L’organizzazione Mondiale della Sanità bacchetta l’Italia in fatto di morbillo, rosolia e vaccinazioni in generale. Il 2015 dovrebbe essere l’anno in cui queste due patologie verranno eliminate definitivamente, ma l’Italia – e non è la sola – è molto in ritardo. Da qui il richiamo all’impegno venuto da Copenhagen, dove si è tenuto il meeting sulla campagna di vaccinazioni nei paesi dell’Unione Europea. L’Oms ha chiesto al ministro della Salute Lorenzin un chiarimento entro marzo.

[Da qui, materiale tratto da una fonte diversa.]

(** The world [switch_to] hands to [return_to_user], for the kernel stack [k] and the pc [epc]. *)
Definition switch_mem (m : mem) (tf k : Z) : mem :=
  write_word (write_word m (tf + tf_kernel_sp) k) (tf + tf_kernel_trap) addr_smode_trap_handler.
Definition switch_sstatus (x : Z) : Z := Z.lor (Z.land x (not64 SSTATUS_SPP)) SSTATUS_SPIE.
Definition switched w (proc tf k epc : Z) : world H :=
  csr_set sepc epc (csr_set sstatus (switch_sstatus (w_csr w sstatus))
    (set_mem (switch_mem (w_mem w) tf k)
       (csr_set stvec addr_smode_trap_vector (set_current proc w)))).

Lemma switch_mem_layout m proc tf k : layout m proc tf → layout (switch_mem m tf k) proc tf.
Proof. intros Hl. by do 2 (apply layout_frame_write; [|done|done]). Qed.
Lemma switch_mem_epc m tf k : word_at (switch_mem m tf k) (tf + tf_epc) = word_at m (tf + tf_epc).
Proof.
  unfold switch_mem. rewrite !word_at_write_ne; [done|right..];
    unfold tf_epc, tf_kernel_sp, tf_kernel_trap; lia.
Qed.

Lemma switch_to_Ret w proc tf k epc :
  layout (w_mem w) proc tf → word_at (w_mem w) (tf + tf_epc) = Some epc →
  word_at (w_mem w) (proc + proc_kstack) = Some k →
  switch_to proc w = call_return_to_user tf (switched w proc tf k epc).
Proof.
  intros Hl He Hk. pose proof (lay_nonnull _ _ _ Hl). unfold switch_to.
  set (w1 := csr_set stvec addr_smode_trap_vector (set_current proc w)).
  set (m1 := write_word (w_mem w) (tf + tf_kernel_sp) k).
  assert (layout m1 proc tf) as Hl1 by by apply layout_frame_write.
  pose proof (switch_mem_layout _ _ _ k Hl) as Hl2.
  replace (truthy proc) with true by (unfold truthy; by rewrite (proj2 (Z.eqb_neq _ _)) by lia).
  rewrite (bind_Ret _ _ w tt w) by done.
  rewrite (bind_Ret _ _ _ tt (set_current proc w)) by done.
  rewrite (bind_Ret _ _ _ tt w1) by done.
  mrun (load_field_Ret w1 proc proc_trapframe tf (lay_tf _ _ _ Hl)).
  mrun (load_field_Ret w1 proc proc_kstack k Hk).
  mrun (store_field_Ret w1 tf tf_kernel_sp k ltac:(by eapply layout_frame_word)).
  mrun (load_field_Ret (set_mem m1 w1) proc proc_trapframe tf (lay_tf _ _ _ Hl1)).
  mrun (store_field_Ret (set_mem m1 w1) tf tf_kernel_trap addr_smode_trap_handler
          ltac:(by eapply (layout_frame_word m1))).
  set (w2 := set_mem (switch_mem (w_mem w) tf k) w1).
  change (set_mem (write_word _ _ _) (set_mem m1 w1)) with w2.
  rewrite (bind_Ret _ _ w2 (w_csr w sstatus) w2) by done.
  set (w3 := csr_set sstatus (switch_sstatus (w_csr w sstatus)) w2).
  cbv zeta. rewrite (bind_Ret _ _ _ tt w3) by done.
  mrun (load_field_Ret w3 proc proc_trapframe tf (lay_tf _ _ _ Hl2)).
  mrun (load_field_Ret w3 tf tf_epc epc (eq_trans (switch_mem_epc _ _ _) He)).
  rewrite (bind_Ret _ _ _ tt (switched w proc tf k epc)) by done.
  by mrun (load_field_Ret (switched w proc tf k epc) proc proc_trapframe tf (lay_tf _ _ _ Hl2)).
Qed.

I dati usciti dal convegno sono piuttosto preoccupanti: in Europa, negli ultimi quattro anni, sono stati registrati oltre centomila casi di morbillo e novantamila di rosolia. Alla conta tuttavia è difficile aggiungere le cifre italiane che, secondo i vertici dell’Oms, risulterebbero incompleti. L’Istituto superiore della sanità, dal canto suo, ha fatto sapere che, nel 2014, i casi registrati sarebbero 1620 con un’incidenza maggiore in Liguria, Piemonte, Sardegna e Emilia Romagna. Cosa ben più allarmate però, stando sempre ai dati dell’Iss, è che le coperture medie di vaccinazione sul territorio nazionale avrebbero raggiunto il livello più basso degli ultimi dieci anni.
I dati del ministero si riferiscono alle coperture vaccinali a 24 mesi d’età e riguardano la maggior parte delle vaccinazioni offerte gratuitamente alla popolazione italiana, ovvero poliomielite, tetano, difterite, epatite B, pertosse, Haemophilus influenzae b, morbillo, parotite e rosolia. Tra queste, le prime quattro sono considerate vaccinazioni obbligatorie.
Questo calo dipenderebbe dall’errata percezione nella popolazione dell’importanza delle vaccinazioni e dall’effetto poco funzionale delle campagne mediatiche in atto contro i vaccini. “Eliminare il morbillo non è semplice – osserva Susanna Esposito, presidente della Commissione Oms per l’eliminazione di morbillo e rosolia congenita – è una malattia estremamente contagiosa e per interromperne la trasmissione sono necessarie coperture vaccinali molto elevate con due dosi di vaccino“. In Italia, invece, la somministrazione della prima dose si attesta intorno al 90% a fronte dell’obiettivo minimo del 95%, mentre la seconda dose, nelle Regioni dove i dati sono stati raccolti, risulta ben inferiore agli standard richiesti (meno dell’85% rispetto all’obiettivo del 95%).